- Exercise details -
In the records below, find the line holding "event_handler." and the line holding "(GenericPokerEventGenerator_getattr self) o". Set down both, with every line between them, exactly.

- Data for analysis -
Lemma generate_from_event_reads_only (o : pyobject) context :
  class_name o <> "GameEvent" -> class_name o <> "ShowdownEvent" ->
  context_of (GenericPokerEventGenerator_generate_from_event self o context) = context.
Proof.
  intros Hgame Hshowdown. destruct o as [e|name].
  - rewrite generate_from_engine_event. destruct e; simpl handler_of;
      try reflexivity; try (simpl in Hgame, Hshowdown; congruence).
    + apply handle_RoundEvent_reads_only.
    + apply handle_BlindEvent_reads_only.
    + apply handle_EndEvent_reads_only.
  - unfold GenericPokerEventGenerator_generate_from_event, generate_from_event,
      GenericPokerEventGenerator_getattr, GenericPokerEventGenerator_methods,
      event_handler.
    cbn [class_name dict_lookup]. repeat case_match; simplify_eq; reflexivity.
Qed.

(** Only the Game and Showdown events write the context. A run over objects
    of any other class, handled or not, leaves the context as it was,
    whether it returns or raises. *)
Theorem only_game_and_showdown_events_write_the_context
    (events : list pyobject) context :
  Forall (fun o => class_name o <> "GameEvent" /\ class_name o <> "ShowdownEvent")
    events ->
  context_of (GenericPokerEventGenerator_generate self events context) = context.
Proof.
  intros Hevents. induction Hevents as [|o events [Hgame Hshowdown] _ IH];
    [reflexivity|].
  unfold GenericPokerEventGenerator_generate, generate. cbn [for_each].
  rewrite bind_run.
  pose proof (generate_from_event_reads_only o context Hgame Hshowdown) as Ho.
  unfold GenericPokerEventGenerator_generate_from_event in Ho.
  destruct (generate_from_event pyobject event Context class_name
              (GenericPokerEventGenerator_getattr self) o context)
    as [[es s'] [[]|e]]; unfold context_of in Ho; simpl in Ho; subst s';
    [|reflexivity].
  exact IH.
Qed.
(** ** The knowledge graph ([networkx.DiGraph]) *)

(** Nodes carry an optional [title] attribute (a node created by [add_edge]
    has none); edges carry no attribute. *)
Record DiGraph := mkGraph {
  nodes : gmap string (option string);
  edges : gset (string * string)
}.

#[global] Instance DiGraph_eq_dec : EqDecision DiGraph.
Proof. solve_decision. Defined.

Definition empty_graph : DiGraph := mkGraph ∅ ∅.

(** [G.add_node(n, title=t)]: creates the node or updates its attribute. *)
Definition add_node (n title : string) (g : DiGraph) : DiGraph :=
  mkGraph (<[n := Some title]> (nodes g)) (edges g).

(** [G.add_edge(u, v)]: missing endpoints are created without attributes. *)
Definition touch_node (n : string) (ns : gmap string (option string)) :=
  match ns !! n with
  | Some _ => ns
  | None => <[n := None]> ns
  end.

Definition add_edge (u v : string) (g : DiGraph) : DiGraph :=
  mkGraph (touch_node v (touch_node u (nodes g))) ({[(u, v)]} ∪ edges g).

(** How often an edge, resp. a node, occurs in [G.edges], resp. [G.nodes]. *)
Definition edge_count (u v : string) (g : DiGraph) : nat :=
  length (filter (λ e, e = (u, v)) (elements (edges g))).

Definition node_count (n : string) (g : DiGraph) : nat :=
  length (filter (λ kv, kv.1 = n) (map_to_list (nodes g))).

(** ** services/notion_indexer.py *)

Record metadata := mkMeta {
  meta_page_id : string;
  meta_title : string
}.

#[global] Instance metadata_eq_dec : EqDecision metadata.
Proof. solve_decision. Defined.

(** The records the indexer logs, one constructor per call site. *)
Inductive log_record :=
| log_start
| log_already_processed (n total : Z) (title : string)
| log_processing (n total : Z) (title : string)
| log_no_content (pid : string)
| log_delete_error (pid : string)
| log_submitting (pid : string)
| log_chunk_ok (pid : string)
| log_chunk_error (pid : string)
| log_completed (pid : string)
| log_skipping (n total : Z) (title : string)
| log_found_children (n : Z) (title : string)
| log_complete (n : Z).

Inductive log_level := INFO | WARNING | ERROR.

Definition level (r : log_record) : log_level :=
  match r with
  | log_no_content _ | log_delete_error _ => WARNING
  | log_chunk_error _ => ERROR
  | _ => INFO
  end.

(** What the indexer does to the outside world, in order. *)
Inductive event :=
| ev_fetch (pid : string)
| ev_print (line : string)
| ev_log (r : log_record)
| ev_delete (pid : string) (ok : bool)
| ev_add_texts (chunk : string) (meta : metadata) (ok : bool)
| ev_save_hash_store (m : gmap string string)
| ev_save_processed_pages (p : gset string)
| ev_save_knowledge_graph (g : DiGraph).

#[global] Instance log_record_eq_dec : EqDecision log_record.
Proof. solve_decision. Defined.
#[global] Instance event_eq_dec : EqDecision event.
Proof. solve_decision. Defined.

(** The indexer object together with the world it acts on: the embedding
    store, the three pickle files and the trace of events. [store_calls]
    counts the calls made to the embedding store. *)
Record indexer := mkIndexer {
  root_page_id : string;
  total_pages_found : Z;
  pages_processed : Z;
  processed_pages : gset string;
  hash_store : gmap string string;
  knowledge_graph : DiGraph;
  vector_store : list (string * metadata);
  store_calls : nat;
  hash_store_file : option (gmap string string);
  processed_pages_file : option (gset string);
  knowledge_graph_file : option DiGraph;
  trace : list event
}.

Definition emit (e : event) (s : indexer) : indexer :=
  mkIndexer (root_page_id s) (total_pages_found s) (pages_processed s)
    (processed_pages s) (hash_store s) (knowledge_graph s) (vector_store s)
    (store_calls s) (hash_store_file s) (processed_pages_file s)
    (knowledge_graph_file s) (trace s ++ [e]).

Definition emit_all (es : list event) (s : indexer) : indexer :=
  foldl (λ s e, emit e s) s es.

Definition set_counters (found processed : Z) (s : indexer) : indexer :=
  mkIndexer (root_page_id s) found processed
    (processed_pages s) (hash_store s) (knowledge_graph s) (vector_store s)
    (store_calls s) (hash_store_file s) (processed_pages_file s)
    (knowledge_graph_file s) (trace s).

Definition set_processed_pages (p : gset string) (s : indexer) : indexer :=
  mkIndexer (root_page_id s) (total_pages_found s) (pages_processed s)
    p (hash_store s) (knowledge_graph s) (vector_store s)
    (store_calls s) (hash_store_file s) (processed_pages_file s)
    (knowledge_graph_file s) (trace s).

Definition set_hash_store (m : gmap string string) (s : indexer) : indexer :=
  mkIndexer (root_page_id s) (total_pages_found s) (pages_processed s)
    (processed_pages s) m (knowledge_graph s) (vector_store s)
    (store_calls s) (hash_store_file s) (processed_pages_file s)
    (knowledge_graph_file s) (trace s).

Definition set_knowledge_graph (g : DiGraph) (s : indexer) : indexer :=
  mkIndexer (root_page_id s) (total_pages_found s) (pages_processed s)
    (processed_pages s) (hash_store s) g (vector_store s)
    (store_calls s) (hash_store_file s) (processed_pages_file s)
    (knowledge_graph_file s) (trace s).

(** One call to the embedding store: counted, and its effect applied. *)
Definition store_call (docs : list (string * metadata)) (s : indexer) : indexer :=
  mkIndexer (root_page_id s) (total_pages_found s) (pages_processed s)
    (processed_pages s) (hash_store s) (knowledge_graph s) docs
    (S (store_calls s)) (hash_store_file s) (processed_pages_file s)
    (knowledge_graph_file s) (trace s).

(** [save_hash_store], [save_processed_pages], [save_knowledge_graph]. *)
Definition save_hash_store (s : indexer) : indexer :=
  emit (ev_save_hash_store (hash_store s))
    (mkIndexer (root_page_id s) (total_pages_found s) (pages_processed s)
       (processed_pages s) (hash_store s) (knowledge_graph s) (vector_store s)
       (store_calls s) (Some (hash_store s)) (processed_pages_file s)
       (knowledge_graph_file s) (trace s)).

Definition save_processed_pages (s : indexer) : indexer :=
  emit (ev_save_processed_pages (processed_pages s))
    (mkIndexer (root_page_id s) (total_pages_found s) (pages_processed s)
       (processed_pages s) (hash_store s) (knowledge_graph s) (vector_store s)
       (store_calls s) (hash_store_file s) (Some (processed_pages s))
       (knowledge_graph_file s) (trace s)).

Definition save_knowledge_graph (s : indexer) : indexer :=
  emit (ev_save_knowledge_graph (knowledge_graph s))
    (mkIndexer (root_page_id s) (total_pages_found s) (pages_processed s)
       (processed_pages s) (hash_store s) (knowledge_graph s) (vector_store s)
       (store_calls s) (hash_store_file s) (processed_pages_file s)
       (Some (knowledge_graph s)) (trace s)).

(** [load_processed_pages]: only when the file exists. *)
Definition load_processed_pages (s : indexer) : indexer :=
  match processed_pages_file s with
  | Some p => set_processed_pages p s
  | None => s
  end.

(** [NotionIndexer.__init__] over the files found on disk. *)
Definition new_indexer (root : string) (docs : list (string * metadata))
    (hash_file : option (gmap string string)) (graph_file : option DiGraph)
    (processed_file : option (gset string)) : indexer :=
  mkIndexer root 0 0 ∅ (default ∅ hash_file) (default empty_graph graph_file)
    docs 0 hash_file processed_file graph_file [].

(** [title_list = content.get('title', ['Untitled'])] followed by
    [title_list[0] if title_list else 'Untitled']. *)
Definition page_title (content : gmap string pyval) : result string :=
  match content !! "title" with
  | None => Ok "Untitled"
  | Some (PList (t :: _)) => Ok t
  | Some (PList []) => Ok "Untitled"
  | Some (PStr (String c _)) => Ok (String c "")
  | Some (PStr "") => Ok "Untitled"
  | Some PNone => Ok "Untitled"
  | Some (PBool false) => Ok "Untitled"
  | Some (PBool true) => Raise TypeError
  | Some (PNum 0) => Ok "Untitled"
  | Some (PNum _) => Raise TypeError
  end.

(** The title the indexer uses for a fetched page. *)
Definition title_of (page : NotionPage) : result string :=
  page_title (content page).

(** [if parent_id:] *)
Definition truthy (parent_id : option string) : bool :=
  match parent_id with
  | Some (String _ _) => true
  | _ => false
  end.

(** The graph part of a visit: [add_node(page_id, title=title)], then
    [add_edge(parent_id, page_id)] under [if parent_id:]. *)
Definition update_graph (pid title : string) (parent_id : option string)
    (g : DiGraph) : DiGraph :=
  let g := add_node pid title g in
  match parent_id with
  | Some parent => if truthy parent_id then add_edge parent pid g else g
  | None => g
  end.

Inductive outcome :=
| Done (s : indexer)
| Failed (e : exn) (s : indexer)
| RecursionOverflow.

(** [for x in xs: body(x)] where the body may raise. *)
Fixpoint for_each {A} (body : A → indexer → outcome) (xs : list A)
    (s : indexer) : outcome :=
  match xs with
  | [] => Done s
  | x :: rest =>
      match body x s with
      | Done s' => for_each body rest s'
      | other => other
      end
  end.

Section Indexer.
(** The collaborators: the remote source, [hashlib.md5(..).hexdigest()],
    [CharacterTextSplitter(chunk_size=1000, chunk_overlap=200).split_text]
    and, for the embedding store, which of its calls raise (the n-th call
    made to the store raises iff [store_fails n]). *)
Variable notion : source.
Variable md5 : string → string.
Variable split_text : string → list string.
Variable store_fails : nat → bool.

(** The [try: self.vector_store._collection.delete(where={"page_id": ..})]
    block with its [except] clause. *)
Definition delete_page (pid : string) (s : indexer) : indexer :=
  if store_fails (store_calls s) then
    emit (ev_log (log_delete_error pid))
      (emit (ev_delete pid false) (store_call (vector_store s) s))
  else
    emit (ev_delete pid true)
      (store_call
         (filter (λ d, meta_page_id d.2 ≠ pid) (vector_store s)) s).

(** [executor.submit(self.vector_store.add_texts, [chunk], [meta])] for one
    chunk; the boolean tells whether the task completed without raising. *)
Definition submit_chunk (pid title chunk : string) (s : indexer)
    : indexer * bool :=
  let s := emit (ev_log (log_submitting pid)) s in
  let meta := mkMeta pid title in
  if store_fails (store_calls s) then
    (emit (ev_add_texts chunk meta false) (store_call (vector_store s) s),
     false)
  else
    (emit (ev_add_texts chunk meta true)
       (store_call (vector_store s ++ [(chunk, meta)]) s),
     true).

(** The submission loop. The pool runs the tasks concurrently; each task is
    one call to the store that either adds its chunk or raises, so the
    tasks are taken here in submission order, and which of them raise is
    left to [store_fails]. The order in which the chunks of one page stand
    in [vector_store] is thus one of the orders in which the workers may
    complete: what is proved about the vectors of a page does not depend
    on it. *)
Fixpoint submit_chunks (pid title : string) (chunks : list string)
    (s : indexer) : indexer * list bool :=
  match chunks with
  | [] => (s, [])
  | chunk :: rest =>
      let '(s1, ok) := submit_chunk pid title chunk s in
      let '(s2, oks) := submit_chunks pid title rest s1 in
      (s2, ok :: oks)
  end.

(** The [as_completed] loop: one record per future (listed here in
    submission order), never an exception. *)
Definition collect_results (pid : string) (oks : list bool) (s : indexer)
    : indexer :=
  emit_all
    (map (λ ok : bool,
            ev_log (if ok then log_chunk_ok pid else log_chunk_error pid))
       oks) s.

(** The body of the [elif is_new_page or is_page_modified:] branch. *)
Definition index_page (pid title content current_hash : string)
    (s : indexer) : indexer :=
  let s := emit (ev_log (log_processing (pages_processed s + 1)
                           (total_pages_found s + 1) title)) s in
  let chunks := split_text content in
  match chunks with
  | [] => emit (ev_log (log_no_content pid)) s
  | _ :: _ =>
      let s := delete_page pid s in
      let '(s, oks) := submit_chunks pid title chunks s in
      let s := collect_results pid oks s in
      let s := emit (ev_log (log_completed pid)) s in
      let s := set_hash_store (<[pid := current_hash]> (hash_store s)) s in
      let s := save_hash_store s in
      let s := set_processed_pages ({[pid]} ∪ processed_pages s) s in
      save_processed_pages s
  end.

(** The three flags computed before the branch. *)
Definition is_new_page (pid : string) (s : indexer) : bool :=
  bool_decide (hash_store s !! pid = None).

- Completed task -
      event_handler.
    cbn [class_name dict_lookup]. repeat case_match; simplify_eq; reflexivity.
Qed.

(** Only the Game and Showdown events write the context. A run over objects
    of any other class, handled or not, leaves the context as it was,
    whether it returns or raises. *)
Theorem only_game_and_showdown_events_write_the_context
    (events : list pyobject) context :
  Forall (fun o => class_name o <> "GameEvent" /\ class_name o <> "ShowdownEvent")
    events ->
  context_of (GenericPokerEventGenerator_generate self events context) = context.
Proof.
  intros Hevents. induction Hevents as [|o events [Hgame Hshowdown] _ IH];
    [reflexivity|].
  unfold GenericPokerEventGenerator_generate, generate. cbn [for_each].
  rewrite bind_run.
  pose proof (generate_from_event_reads_only o context Hgame Hshowdown) as Ho.
  unfold GenericPokerEventGenerator_generate_from_event in Ho.
  destruct (generate_from_event pyobject event Context class_name
              (GenericPokerEventGenerator_getattr self) o context)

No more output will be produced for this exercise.